これにより、保育士資格を持たない人材の活用と、地域内での安定的な保育提供が期待されます。
3. 保育施設職員などの「虐待通告義務」の拡大
これまで虐待通告の義務が明示されていなかった保育施設や児童館なども対象に追加されました。放課後児童クラブ、一時預かり、家庭的保育、小規模保育、病児保育など、幅広い事業が含まれます。通告先の行政庁や手続きも明確化され、児童相談所・自治体間での情報連携が義務化されます。
4. 保護者の面会・通信制限の明文化
児童相談所長は、虐待の疑いがある場合、保護者の同意がなくても児童との面会や電話・メールの制限を行えるようになります。従来は虐待が明確な場合に限られていた運用が、疑い段階から対応可能となり、被虐待児の安全確保が一層強化されます。
5. 一時保護委託制度の拡充
児童相談所が緊急に保護を必要とする児童を確保できない場合、都道府県知事が登録した「登録一時保護委託者」に一時保護を委託できるようになります。必要に応じ、最大2週間まで臨時委託も可能です。これにより、夜間や休日の緊急対応力が高まります。
6. 「満3歳以上限定小規模保育」の新設(2026年4月施行)
従来は0〜2歳児を対象としていた小規模保育事業に、3歳以上の児童を対象とする新たな区分が追加されます。市町村は地域の需要に応じて認可可否を判断できるため、保育の供給過剰や乱立を防ぐ仕組みが導入されます。
実務への影響と企業の対応策
保育事業者・法人運営者は、今後の認可や人材採用で「地域限定保育士」の活用を検討する必要があります。地域限定資格を取得した人材の受け入れ体制、研修の実施、就業継続支援が求められます。

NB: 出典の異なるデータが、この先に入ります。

Lemma Atoi_digits_bounds (s : string) :
  forall n v, Atoi_digits s n = Some v -> 0 <= n ->
    n * 10 ^ Z.of_nat (String.length s) <= v
    < (n + 1) * 10 ^ Z.of_nat (String.length s).
Proof.
  induction s as [|c s IH]; intros n v H Hn.
  - injection H as <-. simpl. lia.
  - cbn [Atoi_digits] in H. destruct (9 <? digit_of c) eqn:Hd; [done|].
    apply Z.ltb_ge in Hd.
    assert (0 <= digit_of c) by (unfold digit_of; apply Z.mod_pos_bound; lia).
    apply IH in H; [|lia].
    cbn [String.length]. rewrite Nat2Z.inj_succ, Z.pow_succ_r by lia.
    assert (0 < 10 ^ Z.of_nat (String.length s)) by (apply Z.pow_pos_nonneg; lia).
    nia.
Qed.

Lemma ParseUint_loop_nonneg (s : string) :
  forall n, 0 <= n -> 0 <= (ParseUint_loop s n).1.
Proof.
  induction s as [|c s IH]; intros n Hn; [done|].
  cbn [ParseUint_loop].
  assert (Hlow : 0 <= strconv_lower c).
  { unfold strconv_lower. apply Z.lor_nonneg. pose proof (byte_range c). lia. }
  destruct (byte_in 48 57 c) eqn:Hc.
  - unfold byte_in in Hc. apply andb_true_iff in Hc as [Hc _]. apply Z.leb_le in Hc.
    repeat case_match; cbn [fst]; try (unfold maxUint64; lia); try (apply IH; lia).
  - destruct ((97 <=? strconv_lower c) && (strconv_lower c <=? 122)) eqn:Hl; [|done].
    apply andb_true_iff in Hl as [Hl _]. apply Z.leb_le in Hl.
    repeat case_match; cbn [fst]; try (unfold maxUint64; lia); try (apply IH; lia).
Qed.

(** The value [Atoi] returns is an [int] of 64 bits, with or without
    error. *)
Lemma Atoi_int_range (s : string) :
  - 2 ^ 63 <= (strconv_Atoi s).1 <= 2 ^ 63 - 1.
Proof.
  unfold strconv_Atoi.
  destruct ((0 <? len s) && (len s <? 19)) eqn:Hfast.
  - apply andb_true_iff in Hfast as [_ Hlen]. apply Z.ltb_lt in Hlen. unfold len in *.
    destruct s as [|c0 s1]; [cbn; lia|].
    set (digits := if byte_is c0 "-" || byte_is c0 "+" then s1 else String c0 s1).
    assert (Hd : (String.length digits <= 18)%nat).
    { unfold digits. destruct (_ || _); cbn [String.length] in *; lia. }
    destruct (_ && _); [cbn; lia|].
    destruct (Atoi_digits digits 0) as [n|] eqn:Hn; [|cbn; lia].
    apply Atoi_digits_bounds in Hn; [|lia].
    assert (10 ^ Z.of_nat (String.length digits) <= 10 ^ 18)
      by (apply Z.pow_le_mono_r; lia).
    change (10 ^ 18) with 1000000000000000000 in *.
    change (2 ^ 63) with 9223372036854775808.
    cbn [fst]. destruct (byte_is c0 "-"); lia.
  - unfold strconv_ParseInt. destruct s as [|c0 s1]; [cbn; lia|].
    set (digits := if byte_is c0 "+" || byte_is c0 "-" then s1 else String c0 s1).
    assert (Hun : 0 <= (strconv_ParseUint digits).1).
    { unfold strconv_ParseUint. destruct digits; [done|]. by apply ParseUint_loop_nonneg. }
    destruct (strconv_ParseUint digits) as [un [[]|]]; cbn [fst] in Hun.
    + cbn. lia.
    + unfold intSize. change (2 ^ (64 - 1)) with 9223372036854775808.
      change (2 ^ 63) with 9223372036854775808.
      destruct (negb (byte_is c0 "-") && (9223372036854775808 <=? un)) eqn:H1; [cbn; lia|].
      destruct (byte_is c0 "-" && (9223372036854775808 <? un)) eqn:H2; [cbn; lia|].
      cbn [fst]. destruct (byte_is c0 "-"); cbn [negb andb] in H1, H2.
      * apply Z.ltb_ge in H2. lia.
      * apply Z.leb_gt in H1. lia.
    + unfold intSize. change (2 ^ (64 - 1)) with 9223372036854775808.
      change (2 ^ 63) with 9223372036854775808.
      destruct (negb (byte_is c0 "-") && (9223372036854775808 <=? un)) eqn:H1; [cbn; lia|].
      destruct (byte_is c0 "-" && (9223372036854775808 <? un)) eqn:H2; [cbn; lia|].
      cbn [fst]. destruct (byte_is c0 "-"); cbn [negb andb] in H1, H2.
      * apply Z.ltb_ge in H2. lia.
      * apply Z.leb_gt in H1. lia.
Qed.

(** ** More on the reading loop *)

(** The response of the goroutine is the one it started with, or the one
    parsed from a line. *)
Lemma read_reply_resp (tokens : list string) (e : ScanEnd) (resp : Response) :
  forall raw,
    reading_resp (read_reply tokens e resp raw) = resp \/
    exists line, reading_resp (read_reply tokens e resp raw) = parse_reply line resp.
Proof.
  induction tokens as [|text tokens IH]; intros raw; cbn [read_reply]; [by left|].
  destruct (String.eqb text ""); [by left|].
  destruct (strings_HasPrefix text "HANGUP"); [apply IH|].
  right. by exists text.
Qed.

Lemma parse_reply_ok (line : string) : response_ok (parse_reply line Response_zero).
Proof.
  destruct (responseRegex_FindStringSubmatch line) as [pieces|] eqn:Hm.
  - apply responseRegex_grammar in Hm
      as (st & sp & tok & tail & Hst & Hsp & Htok & Htail & -> & ->).
    rewrite parse_reply_grammar by done. unfold response_ok.
    cbn [Status ResultString Result Error].
    split; [by apply decimal_status_range|]. split; [done|].
    split; [apply Atoi_int_range|]. by destruct (strconv_Atoi tok).2.
  - unfold parse_reply. rewrite Hm. unfold response_ok. cbn. repeat split; try done; lia.
Qed.

Lemma response_ok_zero : response_ok Response_zero.
Proof. unfold response_ok. cbn. repeat split; try done; lia. Qed.

Lemma check_status_ok (resp : Response) (raw : string) :
  response_ok resp -> response_ok (check_status resp raw).
Proof.
  unfold check_status, response_ok. intros (? & ? & ? & ?).
  by destruct (_ && _).
Qed.

Lemma read_reply_ok (tokens : list string) (e : ScanEnd) (raw : string) :
  response_ok (reading_resp (read_reply tokens e Response_zero raw)).
Proof.
  destruct (read_reply_resp tokens e Response_zero raw) as [->|[line ->]].
  - apply response_ok_zero.
  - apply parse_reply_ok.
Qed.

(** ** More on [Command] *)

(** X1.  [responseRegex] matches a line exactly when the line is made of
    three digits, one white space character, [result=], a token of
    alphanumeric characters with an optional leading [-], and either
    nothing or a white space character followed by characters other than
    newline; the submatches are then the line, the digits, the token and
    the rest. *)
Theorem responseRegex_matches_grammar (raw : string) (pieces : list string) :
  responseRegex_FindStringSubmatch raw = Some pieces <->
  exists st sp tok tail,
    is_status st = true /\ class_space sp = true /\
    is_token tok = true /\ is_tail tail = true /\
    raw = reply_line st sp tok tail /\ pieces = [raw; st; tok; tail].
Proof. apply responseRegex_grammar. Qed.

(** X2.  Without timeout, [Command] waits for a reply without limit: when
    the command is written and the stream stays open delivering nothing
    but hangup notices, the call reads them all and never returns. *)
Theorem Command_waits_without_timeout (a : AGI) (timeout : Z) (cmd : list string)
    (hangups : list string) :
  timeout <= 0 ->
  Write (w a) (command_line cmd) = None ->
  bufio_NewScanner (r a) = (hangups, ScanBlocks) ->
  Forall (fun h => exists t, h = "HANGUP" +:+ t) hangups ->
  Command a timeout cmd
  = mkRun None (EvWrite (command_line cmd) :: (scan_line <$> hangups) ++ [EvScanBlocks]).
Proof.
  intros Ht Hw Hscan Hh%hangups_prefix.
  rewrite (Command_left_waiting a timeout cmd hangups) by done.
  by replace (0 <? timeout) with false by lia.
Qed.

(** X3.  With a timeout, when the command is written and the stream stays
    open delivering nothing but hangup notices, [Command] returns the
    timeout error, and the other fields of the response have their zero
    values. *)
Theorem Command_timeout_error (a : AGI) (timeout : Z) (cmd : list string)
    (hangups : list string) :
  0 < timeout ->
  Write (w a) (command_line cmd) = None ->
  bufio_NewScanner (r a) = (hangups, ScanBlocks) ->
  Forall (fun h => exists t, h = "HANGUP" +:+ t) hangups ->
  Command a timeout cmd
  = mkRun (Some (mkResponse (Some ErrTimeout) 0 0 "" ""))
      (EvWrite (command_line cmd) :: (scan_line <$> hangups) ++ [EvScanBlocks]).
Proof.
  intros Ht Hw Hscan Hh%hangups_prefix.
  rewrite (Command_left_waiting a timeout cmd hangups) by done.
  by replace (0 <? timeout) with true by lia.
Qed.

(** X4.  For a first line of the reply grammar whose token converts to an
    integer, the response has the status, the converted result, the token
    and the trimmed value of the line; its error is nil for status 200
    and the non-200 error, which carries the line, for any other
    status. *)
Theorem Command_reply_status (a : AGI) (timeout : Z) (cmd : list string)
    (st : string) (sp : ascii) (tok tail : string) (rest : list string) (e : ScanEnd)
    (v : Z) :
  Write (w a) (command_line cmd) = None ->
  bufio_NewScanner (r a) = (reply_line st sp tok tail :: rest, e) ->
  is_status st = true -> class_space sp = true ->
  is_token tok = true -> is_tail tail = true ->
  strconv_Atoi tok = (v, None) ->
  result (Command a timeout cmd)
  = Some (mkResponse
            (if decimal st =? StatusOK then None
             else Some (ErrNon200 (reply_line st sp tok tail)))
            (decimal st) v tok
            (strings_TrimSuffix (strings_TrimPrefix (strings_TrimSpace tail) "(") ")")).
Proof.
  intros Hw Hscan Hst Hsp Htok Htail Hatoi.
  rewrite Command_sent, Hscan by done. cbn [fst snd].
  erewrite read_reply_match by by apply responseRegex_complete.
  cbn [reading_done reading_resp reading_raw result].
  rewrite parse_reply_grammar, Hatoi by done. cbn [fst snd].
  unfold check_status. cbn [Status Error].
  by destruct (decimal st =? StatusOK).
Qed.

(** X5.  [Command] reads hangup notices and one further line, then stops:
    two sessions with the same writer whose input streams agree on that
    prefix give the same response and the same trace, whatever
    follows. *)
Theorem Command_reads_prefix_only (a1 a2 : AGI) (timeout : Z) (cmd : list string)
    (hangups : list string) (line : string) (rest1 rest2 : list string)
    (e1 e2 : ScanEnd) :
  w a1 = w a2 ->
  bufio_NewScanner (r a1) = (hangups ++ line :: rest1, e1) ->
  bufio_NewScanner (r a2) = (hangups ++ line :: rest2, e2) ->
  Forall is_hangup hangups ->
  ~ is_hangup line ->
  Command a1 timeout cmd = Command a2 timeout cmd /\
  (Write (w a1) (command_line cmd) = None ->
   trace (Command a1 timeout cmd)
   = EvWrite (command_line cmd) :: (scan_line <$> hangups ++ [line])).
Proof.
  intros Hw Hs1 Hs2 Hh Hline.
  assert (Hstep : forall rest e raw,
            read_reply (line :: rest) e Response_zero raw
            = mkReading (if String.eqb line "" then Response_zero
                         else parse_reply line Response_zero)
                line [scan_line line] true).
  { intros rest e raw. cbn [read_reply].
    destruct (String.eqb line ""); [done|].
    unfold is_hangup in Hline. by destruct (strings_HasPrefix line "HANGUP"). }
  destruct (Write (w a1) (command_line cmd)) as [err|] eqn:Hw1.
  { split; [|done].
    rewrite (Command_unsent a1 timeout cmd err Hw1).
    rewrite (Command_unsent a2 timeout cmd err); [done|congruence]. }
  rewrite !Command_sent, Hs1, Hs2 by congruence. cbn [fst snd].
  rewrite !read_reply_hangups, !Hstep by done.
  cbn [reading_done reading_resp reading_raw reading_events trace].
  split; [done|]. intros _. by rewrite fmap_app.
Qed.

また、すべての保育施設・児童支援事業者は、職員による虐待通告義務への対応を強化すべきです。通告ルートの明確化、職員研修、内部通報制度の整備が実務上の鍵となります。
自治体や教育機関では、通告を受けた際の迅速な情報共有と対応手順の明文化が必須となります。
施行時期とスケジュール
- 2025年10月1日:主要改正(保育士支援センター、地域限定保育士、虐待通告義務拡大など)施行
- 2026年4月1日:満3歳以上限定小規模保育の制度開始
- 公布から1年6か月以内:一時保護委託制度の全面施行
- 公布から6か月以内:面会・通信制限に関する規定施行
政府は施行後5年を目途に制度の見直しを検討する方針です。
まとめ
今回の児童福祉法等改正は、保育人材の確保と児童保護体制の強化を同時に進める大規模な制度改正です。特に保育事業者や自治体にとっては、採用・運営・リスク管理の各面で体制の再構築が求められます。
今後は、地域ごとに異なる人材確保戦略や通告対応フローを整備し、「安全で持続可能な保育環境づくり」を実現することが重要です。